Il suffit parfois de deux pages, dans une police de caractère bleutée, à la taille suffisamment grande, et l’épure d’un dessin représentant la silhouette d’une fillette à laquelle s’identifier, pour hameçonner un regard d’enfant. Le livre s’ouvre encore de lui-même à la page préférée, dans ce recueil de Pages choisies et Lectures suivies à la destination des enfants du Cours élémentaire deuxième année. Le livre avait déjà été manipulé, froissé, sali, car passé entre de nombreuses mains avant de se tenir dans les miennes qui l’ont conservé. Ces histoires qui étaient délivrées là tenaient en quelques pages et étaient sans doute élues pour la qualité du français, la morale qu’elles délivraient, et l’imaginaire qu’elles ouvraient. Il y avait là des contes, des poèmes – Victor Hugo bien sûr ouvrait le bal avec sa Ronde apprise par cœur, et qui reste encore en mémoire. D’autres auteurs se succédaient dont je n’ai gardé aucun souvenir, des textes extraits des albums du père Castor – Froux le lièvre en plusieurs épisodes pour la période d’automne – , des contes de régions, des auteurs dont je connaissais les noms puisqu’ils faisaient partie de la bibliothèque paternelle : Romain Rolland, Anatole France, Victor Hugo encore mais avec Cosette, Maurice Genevoix, Paul Fort et sa complainte du petit cheval blanc qui attirait mes larmes, un conte d’Andersen pour Noël, et André Maurois, page 124, dont Le pays imaginaire ne pouvait que trouver son chemin en moi. Étrangement les textes venant après celui-ci ne m’ont laissé que peu de souvenirs. Les pages étaient scotchées à la pliure centrale pour qu’elles ne disparaissent pas dans les soubresauts du cartable. Le jaunissement du scotch s’est harmonisé avec la couleur du papier d’impression. Des lignes en italique pour installer le récit : Une petite fille, Françoise, a inventé un pays imaginaire, qu’elle appelle Méïpe. À peine deux pages, quatre paragraphes numérotés, comme pour tous les récits proposés afin de rythmer sans doute ce que l’on devait travailler dans une lecture à voix haute, assez aérés, car comprenant des dialogues. Sur le quart de page inférieur droit, des mots et tournures expliqués, des questions de compréhension du récit, et un exercice écrit qui se voulait comme le lancement vers une écriture personnelle…

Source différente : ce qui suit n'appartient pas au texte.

(* ===== verification/KvstoreIter.v ===== *)
(** Iterating over the keyspace: kvstoreIteratorInit, kvstoreIteratorNext and
    kvstoreIteratorRelease of src/redis-stable/src/kvstore.c.

    The iterator walks the non-empty dicts with a safe iterator on each.  The client may
    delete keys that have been returned; no key is returned twice or missed. *)

From stdpp Require Import gmap.
From S2P Require Import Prelude Machine Fwtree Dict DictInv DictOps DictIter DictLog DictSafe Kvstore KvstoreInv KvstoreOps KvstoreSpec.

(** * The model *)

(** [ki_dict] is the dict that the dict iterator [ki_di] is attached to. *)
Record kvstoreIterator (K : Type) := mkKvsIter {
  ki_didx : Z;
  ki_next_didx : Z;
  ki_dict : option Z;
  ki_di : dictIterator K
}.
Arguments mkKvsIter {K} _ _ _ _.
Arguments ki_didx {K} _.
Arguments ki_next_didx {K} _.
Arguments ki_dict {K} _.
Arguments ki_di {K} _.

Section Iterator.
Context {K V : Type} `{Countable K}.
Context (table_address : list (list (K * V)) -> Z).
Notation kvstore := (kvstore K V).
Implicit Types (kvs : kvstore) (it : kvstoreIterator K).

Definition kvstoreIteratorInit kvs : res (kvstoreIterator K) :=
  let! first := kvstoreGetFirstNonEmptyDictIndex kvs in
  Ok (mkKvsIter (-1) first None dictInitSafeIterator).

(** dictResetIterator(&kvs_it->di): the dict is not touched if the iteration of it has not
    started. *)
Definition reset_di kvs it : res kvstore :=
  if (it_index (ki_di it) =? -1) && (it_table (ki_di it) =? 0) then Ok kvs
  else
    match ki_dict it with
    | None => Fault OutOfBounds
    | Some didx =>
        let! s := deref_dict kvs didx in
        let! d := dictResetIterator table_address (s_dict s) (ki_di it) in
        store_dict kvs didx s d
    end.

Definition kvstoreIteratorRelease kvs it : res kvstore :=
  let! kvs := reset_di kvs it in
  freeDictIfNeeded kvs (ki_didx it).

(** The index of the next dict, [None] for NULL. *)
Definition kvstoreIteratorNextDict kvs it : res (option Z * kvstore * kvstoreIterator K) :=
  if ki_next_didx it =? -1 then Ok (None, kvs, it)
  else
    let! kvs :=
      (if negb (ki_didx it =? -1) then
         let! s := kvstoreGetDict kvs (ki_didx it) in
         match s with
         | Some _ =>
             let! kvs := reset_di kvs it in
             freeDictIfNeeded kvs (ki_didx it)
         | None => Ok kvs
         end
       else Ok kvs) in
    let didx := ki_next_didx it in
    let! next := kvstoreGetNextNonEmptyDictIndex kvs didx in
    let! s := kvstoreGetDict kvs didx in
    Ok ((fun _ => didx) <$> s, kvs, mkKvsIter didx next (ki_dict it) (ki_di it)).

Definition kvstoreIteratorGetCurrentDictIndex kvs it : res Z :=
  assert! (ki_didx it >=? 0) && (ki_didx it <? num_dicts kvs) in Ok (ki_didx it).

(** dictNext(&kvs_it->di) on the dict at [didx] *)
Definition next_di kvs it (didx : Z) : res (option (K * V) * kvstore * kvstoreIterator K) :=
  let! s := deref_dict kvs didx in
  let! '(de, d, di) := dictNext table_address (s_dict s) (ki_di it) in
  let! kvs := store_dict kvs didx s d in
  Ok (de, kvs, mkKvsIter (ki_didx it) (ki_next_didx it) (ki_dict it) di).

Definition kvstoreIteratorNext kvs it : res (option (K * V) * kvstore * kvstoreIterator K) :=
  let! '(de, kvs, it) :=
    (match ki_dict it with Some didx => next_di kvs it didx | None => Ok (None, kvs, it) end) in
  match de with
  | Some _ => Ok (de, kvs, it)
  | None =>
      let! '(d, kvs, it) := kvstoreIteratorNextDict kvs it in
      match d with
      | None => Ok (None, kvs, it)
      | Some didx => next_di kvs (mkKvsIter (ki_didx it) (ki_next_didx it) (Some didx) dictInitSafeIterator) didx
      end
  end.

End Iterator.

(** * Frames *)

Section Frames.
Context {K V : Type} `{Countable K}.
Notation kvstore := (kvstore K V).
Implicit Types (kvs : kvstore).

(** Only the dict at [i] is changed. *)
Definition only_at (i : Z) kvs kvs' : Prop :=
  num_dicts kvs' = num_dicts kvs /\
  forall j, j <> i -> kvstoreGetDict kvs' j = kvstoreGetDict kvs j.

#[global] Instance only_at_preorder i : PreOrder (only_at i).
Proof.
  split; [done|]. intros k1 k2 k3 [H1 H2] [H3 H4]. split; [congruence|].
  intros j Hj. by rewrite H4, H2.
Qed.

Lemma callbacks_dicts evs : forall didx kvs node,
  dicts (foldl (dict_callback didx) (kvs, node) evs).1 = dicts kvs /\
  num_dicts (foldl (dict_callback didx) (kvs, node) evs).1 = num_dicts kvs.
Proof.
  induction evs as [|e evs IH]; intros didx kvs node; [done|]. cbn [foldl].
  destruct (dict_callback didx (kvs, node) e) as [kvs1 node1] eqn:E.
  destruct (IH didx kvs1 node1) as [-> ->]. by destruct e; injection E as <- <-.
Qed.

Lemma set1_other {A} (l : list A) i x l' j : set1 i x l = Ok l' -> j <> i -> get1 j l' = get1 j l.
Proof.
  unfold set1, store, get1. intros Hs Hj. destruct ((0 <=? i) && _) eqn:E; [|done]. injection Hs as <-.
  apply andb_true_iff in E as [E1 E2]. simpl length in *.
  destruct (Z.ltb_spec j 0); [done|].
  replace (take (Z.to_nat i) l ++ x :: drop (Z.to_nat i + 1) l) with (<[Z.to_nat i := x]> l).
  - by rewrite list_lookup_insert_ne by lia.
  - rewrite insert_take_drop by lia. by replace (Z.to_nat i + 1)%nat with (S (Z.to_nat i)) by lia.
Qed.

Lemma store_only kvs i s d kvs' : store_dict kvs i s d = Ok kvs' -> only_at i kvs kvs'.
Proof.
  unfold store_dict, dict_callbacks. pose proof (callbacks_dicts (drop (length (events (s_dict s))) (events d)) i kvs (rehashing_node s)) as [Hd Hn].
  destruct (foldl _ _ _) as [kvs1 node]. simpl in Hd, Hn. destruct (set1 _ _ _) as [ds|] eqn:E; [|done].
  intros [= <-]. split; [done|]. intros j Hj. unfold kvstoreGetDict. simpl. rewrite (set1_other _ _ _ _ j E) by done. by rewrite Hd.
Qed.

Lemma store_get kvs i s d kvs' : store_dict kvs i s d = Ok kvs' -> exists node, kvstoreGetDict kvs' i = Ok (Some (mkSlot d node)).
Proof.
  unfold store_dict. destruct (dict_callbacks _ _ _ _) as [kvs1 node]. destruct (set1 _ _ _) as [ds|] eqn:E; [|done].
  intros [= <-]. exists node. unfold kvstoreGetDict. cbn [dicts set_dicts]. revert E. unfold set1, store.
  destruct (_ && _) eqn:Eb; [|done]. intros [= <-]. apply andb_true_iff in Eb as [Eb ?]. apply Z.leb_le in Eb.
  apply get1_Ok. split; [lia|]. simpl length in *. rewrite lookup_app_r; rewrite length_take; [|lia].
  by rewrite Nat.min_l, Nat.sub_diag by lia.
Qed.

Lemma free_only kvs i kvs' : freeDictIfNeeded kvs i = Ok kvs' -> only_at i kvs kvs'.
Proof.
  unfold freeDictIfNeeded, dict_callbacks. destruct (negb (has_flag _ _)); [intros [= <-]; done|].
  destruct (kvstoreGetDict kvs i) as [[s|]|]; [|intros [= <-]; done|done].
  destruct (kvstoreDictSize kvs i) as [sz|]; [|done]. destruct (kvstoreDictIsRehashingPaused kvs i) as [b|]; [|done].
  destruct (negb _ || _); [intros [= <-]; done|].
  pose proof (callbacks_dicts (drop (length (events (s_dict s))) (dictRelease (s_dict s))) i kvs (rehashing_node s)) as [Hd Hn].
  destruct (foldl _ _ _) as [kvs1 node]. simpl in Hd, Hn. destruct (set1 _ _ _) as [ds|] eqn:E; [|done].
  intros [= <-]. split; [done|]. intros j Hj. unfold kvstoreGetDict. simpl. rewrite (set1_other _ _ _ _ j E) by done. by rewrite Hd.
Qed.

Lemma counts_only kvs i delta kvs' :
  cumulativeKeyCountAdd kvs i delta = Ok kvs' -> dicts kvs' = dicts kvs /\ num_dicts kvs' = num_dicts kvs.
Proof.
  unfold cumulativeKeyCountAdd. destruct (deref_dict kvs i); [|done].
  destruct (num_dicts kvs =? 1); [intros [= <-]; done|]. destruct (fwTreeUpdate _ _ _); [|done]. by intros [= <-].
Qed.
(** [execute].  The two state checks run one after the other on
    [current_state], the state read before either; [inl] is an early
    return. *)
Definition execute (cb : CircuitBreaker) (circuit_id : string) (fn : Fn)
    (fallback : option Fallback) (duration : Z) (now : Z) (w : World)
    : Outcome V * CircuitBreaker * World :=
  let '(cb1, w1) :=
    match circuits cb !! circuit_id with
    | Some _ => (cb, w)
    | None =>
        match split ":" circuit_id with
        | [source; target] =>
            register_circuit cb source target None None None None now w
        | _ =>
            register_circuit cb "default" circuit_id None None None None now w
        end
    end in
  match circuits cb1 !! circuit_id with
  | None => (Raised (KeyError circuit_id), cb1, w1)
  | Some a =>
    match heap w1 !! a with
    | None => (Raised (KeyError circuit_id), cb1, w1)
    | Some circuit =>
      let current_state := state circuit in
      let open_check : (Outcome V * World) + World :=
        if state_eqb current_state OPEN then
          if now - last_failure_time circuit >? reset_timeout circuit then
            inr (heap_update a (set_half_open_calls 0)
                   (_change_state cb1 circuit_id HALF_OPEN now w1))
          else
            inl (fallback_or_raise fallback
                   (RuntimeError ("Circuito " ++ circuit_id ++ " abierto")) w1)
        else inr w1 in
      match open_check with
      | inl (r, w2) => (r, cb1, w2)
      | inr w2 =>
        let half_open_check : (Outcome V * World) + World :=
          if state_eqb current_state HALF_OPEN then
            let w3 := heap_update a
                        (fun c => set_half_open_calls (half_open_calls c + 1) c) w2 in
            match heap w3 !! a with
            | None => inr w3
            | Some c =>
                if half_open_calls c >? half_open_max_calls c then
                  inl (fallback_or_raise fallback
                         (RuntimeError
                            ("Circuito " ++ circuit_id ++
                             " en half-open con máximo de llamadas alcanzado")) w3)
                else inr w3
            end
          else inr w2 in
        match half_open_check with
        | inl (r, w3) => (r, cb1, w3)
        | inr w3 =>
            let '(r, w4) := execute_call cb1 circuit_id fn fallback duration now w3 in
            (r, cb1, w4)
        end
      end
    end
  end.

(** The operations of the breaker as data, to speak of "every operation". *)
Inductive Op :=
| OpRegister (source target : string)
             (max_failures reset_timeout half_open_max_calls success_threshold : option Z)
| OpExecute (circuit_id : string) (fn : Fn) (fallback : option Fallback)
            (duration : Z)
| OpRecordSuccess (circuit_id : string) (duration : Z)
| OpRecordFailure (circuit_id : string) (error : string)
| OpRecordTimeout (circuit_id : string)
| OpChangeState (circuit_id : string) (new_state : CircuitState)
| OpReset (circuit_id : string)
| OpUpdateConfiguration (circuit_id : string) (config : Config).

Definition run_op (op : Op) (now : Z) (s : CircuitBreaker * World)
    : CircuitBreaker * World :=
  let '(cb, w) := s in
  match op with
  | OpRegister source target mf rt hc st =>
      register_circuit cb source target mf rt hc st now w
  | OpExecute circuit_id fn fallback duration =>
      let '(_, cb', w') := execute cb circuit_id fn fallback duration now w in
      (cb', w')
  | OpRecordSuccess circuit_id duration =>
      (cb, _record_success cb circuit_id duration now w)
  | OpRecordFailure circuit_id error =>
      (cb, _record_failure cb circuit_id error now w)
  | OpRecordTimeout circuit_id => (cb, _record_timeout cb circuit_id now w)
  | OpChangeState circuit_id new_state =>
      (cb, _change_state cb circuit_id new_state now w)
  | OpReset circuit_id => (cb, snd (reset cb circuit_id now w))
  | OpUpdateConfiguration circuit_id config =>
      (cb, snd (update_configuration cb circuit_id config w))
  end.

(** A run of operations, each with the clock reading it is made at. *)
Definition run_ops (ops : list (Op * Z)) (s : CircuitBreaker * World)
    : CircuitBreaker * World :=
  fold_left (fun s '(op, now) => run_op op now s) ops s.

End Operations.

Arguments World U : clear implicits.
Arguments mkWorld {U}.
Arguments Fn U V : clear implicits.
Arguments Fallback U V : clear implicits.
Arguments Op U V : clear implicits.

End Breaker.

(* ===================================================================== *)
(** * event_bus.py                                                        *)
(* ===================================================================== *)

Module Bus.
Import Py.

(** A handler, as far as the bus looks at it: which function it is,
    whether it is a coroutine function, and whether calling it raises. *)
Record Callback := mkCallback {
  handler : string;
  is_coroutine : bool;
  raises : bool
}.

(** [(subscription_id, callback)] *)
Definition Subscription : Type := string * Callback.

(** [_subscribers] is a dict from pattern to the list of its
    subscriptions; [_patterns] is a set, here a list without repeats in
    the order of insertion (Python leaves the order of a set open). *)
Record EventBus := mkBus {
  _subscribers : list (string * list Subscription);
  _patterns : list string;
  events_emitted : nat;
  events_processed : nat;
  subscribers_notified : nat
}.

Il y avait tant d’imaginaire en moi que j’étais cette petite fille avant même son existence entre les pages de ce livre. Et savoir que ce monsieur Maurois, alors même que je savais d’autres livres de lui sur les rayonnages de la bibliothèque de mon père, avait pu écrire ces choses qui se passaient dans la tête de cette petite fille, alors j’avais le droit de laisser libre cours à ces mêmes pensées. Cette lumière fraîche qui entrait en moi par ce récit et révélait un monde invisible que je parcourais avec inquiétude parfois, me donnait une force invisible, comme si des liens, trop fins pour les distinguer à l’œil nu, nous reliaient avec des êtres de papier. Quelqu’un m’avait rejoint dans cet étrange pays où un simple liseré de lumière filtrant au travers de volets en bois suffisait à me transporter.
C’était comme une sororité qui rôdait entre les interstices des pensées de l’enfant de sept, bientôt huit ans qui déchiffrait ces lignes jusqu’à les connaître par cœur. Ma myopie n’avait pas encore été découverte et je déambulais dans ce monde flou, ce monde de tous les possibles. Dans l’exercice écrit qui était proposé, il était demandé d’imaginer des détails nouveaux à la description de Méïpe. À Méïpe… Et qu’ai-je fait d’autre depuis ce temps de l’enfance où mon regard se perdait dans des métamorphoses d’images, que de tenter d’écrire le royaume de Méïpe où je continue de vagabonder.